** Opening Provided records block **
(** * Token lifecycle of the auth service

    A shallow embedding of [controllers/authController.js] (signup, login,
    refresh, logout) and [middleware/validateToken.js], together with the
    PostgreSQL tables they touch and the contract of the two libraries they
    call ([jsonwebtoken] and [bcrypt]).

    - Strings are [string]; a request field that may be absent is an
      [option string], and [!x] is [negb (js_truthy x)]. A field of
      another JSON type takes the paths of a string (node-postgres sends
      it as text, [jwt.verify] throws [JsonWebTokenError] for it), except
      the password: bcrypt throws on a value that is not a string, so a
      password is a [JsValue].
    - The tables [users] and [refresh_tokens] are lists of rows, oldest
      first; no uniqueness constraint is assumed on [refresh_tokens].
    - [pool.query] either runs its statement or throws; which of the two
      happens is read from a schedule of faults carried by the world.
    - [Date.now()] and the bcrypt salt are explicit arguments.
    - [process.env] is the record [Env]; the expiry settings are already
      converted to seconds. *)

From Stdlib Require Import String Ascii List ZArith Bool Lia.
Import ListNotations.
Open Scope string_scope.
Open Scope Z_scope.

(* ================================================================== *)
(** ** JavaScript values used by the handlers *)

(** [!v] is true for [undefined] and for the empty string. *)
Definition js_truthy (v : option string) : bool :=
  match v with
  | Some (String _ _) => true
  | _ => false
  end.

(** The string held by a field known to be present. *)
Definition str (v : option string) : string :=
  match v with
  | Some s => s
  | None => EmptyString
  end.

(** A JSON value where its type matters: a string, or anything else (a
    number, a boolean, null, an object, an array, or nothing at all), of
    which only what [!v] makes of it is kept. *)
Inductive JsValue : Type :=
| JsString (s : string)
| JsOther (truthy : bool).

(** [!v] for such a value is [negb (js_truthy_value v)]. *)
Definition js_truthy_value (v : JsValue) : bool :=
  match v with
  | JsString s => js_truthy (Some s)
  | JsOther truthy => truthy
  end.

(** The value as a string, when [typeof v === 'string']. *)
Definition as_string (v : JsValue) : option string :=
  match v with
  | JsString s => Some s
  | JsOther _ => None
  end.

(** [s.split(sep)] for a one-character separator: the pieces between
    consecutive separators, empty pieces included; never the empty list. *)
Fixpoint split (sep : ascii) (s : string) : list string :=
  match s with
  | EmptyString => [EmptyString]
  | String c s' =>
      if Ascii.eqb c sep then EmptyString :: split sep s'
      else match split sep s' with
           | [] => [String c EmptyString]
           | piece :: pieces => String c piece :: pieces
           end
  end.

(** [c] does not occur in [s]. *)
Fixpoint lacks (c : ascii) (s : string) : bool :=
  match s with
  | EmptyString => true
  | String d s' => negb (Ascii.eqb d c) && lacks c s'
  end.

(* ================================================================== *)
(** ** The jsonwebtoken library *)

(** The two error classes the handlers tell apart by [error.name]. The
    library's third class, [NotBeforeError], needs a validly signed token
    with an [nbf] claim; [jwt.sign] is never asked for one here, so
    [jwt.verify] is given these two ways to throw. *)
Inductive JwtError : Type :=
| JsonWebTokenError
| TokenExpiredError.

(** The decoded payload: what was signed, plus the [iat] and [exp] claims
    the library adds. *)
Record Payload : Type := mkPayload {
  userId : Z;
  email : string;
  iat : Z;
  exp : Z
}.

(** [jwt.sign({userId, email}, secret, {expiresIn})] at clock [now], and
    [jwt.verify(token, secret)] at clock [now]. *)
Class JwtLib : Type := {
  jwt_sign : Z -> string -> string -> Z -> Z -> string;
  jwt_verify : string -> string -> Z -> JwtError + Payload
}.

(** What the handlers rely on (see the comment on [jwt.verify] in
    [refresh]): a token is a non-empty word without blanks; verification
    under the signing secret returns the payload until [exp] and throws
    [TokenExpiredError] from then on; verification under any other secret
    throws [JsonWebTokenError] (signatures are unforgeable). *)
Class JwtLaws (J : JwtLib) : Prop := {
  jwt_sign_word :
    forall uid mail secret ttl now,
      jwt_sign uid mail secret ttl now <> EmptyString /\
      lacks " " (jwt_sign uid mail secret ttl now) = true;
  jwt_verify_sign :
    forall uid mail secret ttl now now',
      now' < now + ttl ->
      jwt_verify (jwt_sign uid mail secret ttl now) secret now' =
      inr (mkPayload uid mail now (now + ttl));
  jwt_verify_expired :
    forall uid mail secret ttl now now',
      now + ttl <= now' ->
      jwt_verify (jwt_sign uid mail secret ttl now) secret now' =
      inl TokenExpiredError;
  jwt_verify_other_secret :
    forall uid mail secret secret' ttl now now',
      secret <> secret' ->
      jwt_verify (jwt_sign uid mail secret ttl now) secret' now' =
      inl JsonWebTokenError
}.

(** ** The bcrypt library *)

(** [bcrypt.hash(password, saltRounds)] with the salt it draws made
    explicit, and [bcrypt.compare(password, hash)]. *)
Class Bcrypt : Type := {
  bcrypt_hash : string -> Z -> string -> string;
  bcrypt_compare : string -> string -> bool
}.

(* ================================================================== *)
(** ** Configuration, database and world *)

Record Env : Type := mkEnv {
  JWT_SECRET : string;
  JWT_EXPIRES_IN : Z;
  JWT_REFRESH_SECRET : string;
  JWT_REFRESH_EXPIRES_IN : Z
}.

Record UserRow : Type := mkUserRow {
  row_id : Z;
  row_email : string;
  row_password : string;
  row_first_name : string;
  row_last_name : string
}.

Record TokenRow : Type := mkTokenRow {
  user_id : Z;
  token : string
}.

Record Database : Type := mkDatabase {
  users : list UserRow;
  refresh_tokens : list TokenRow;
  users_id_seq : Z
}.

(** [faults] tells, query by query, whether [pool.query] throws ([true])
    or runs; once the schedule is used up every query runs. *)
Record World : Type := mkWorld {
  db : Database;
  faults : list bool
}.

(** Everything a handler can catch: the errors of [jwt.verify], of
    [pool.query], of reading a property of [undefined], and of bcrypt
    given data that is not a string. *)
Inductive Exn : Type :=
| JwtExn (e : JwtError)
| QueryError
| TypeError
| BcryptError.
** Closing Provided records block **
Work request: Across all the records above, find each line with "given" in it and copy it.

Response box:
    [jwt.verify] is given these two ways to throw. *)
    given data that is not a string. *)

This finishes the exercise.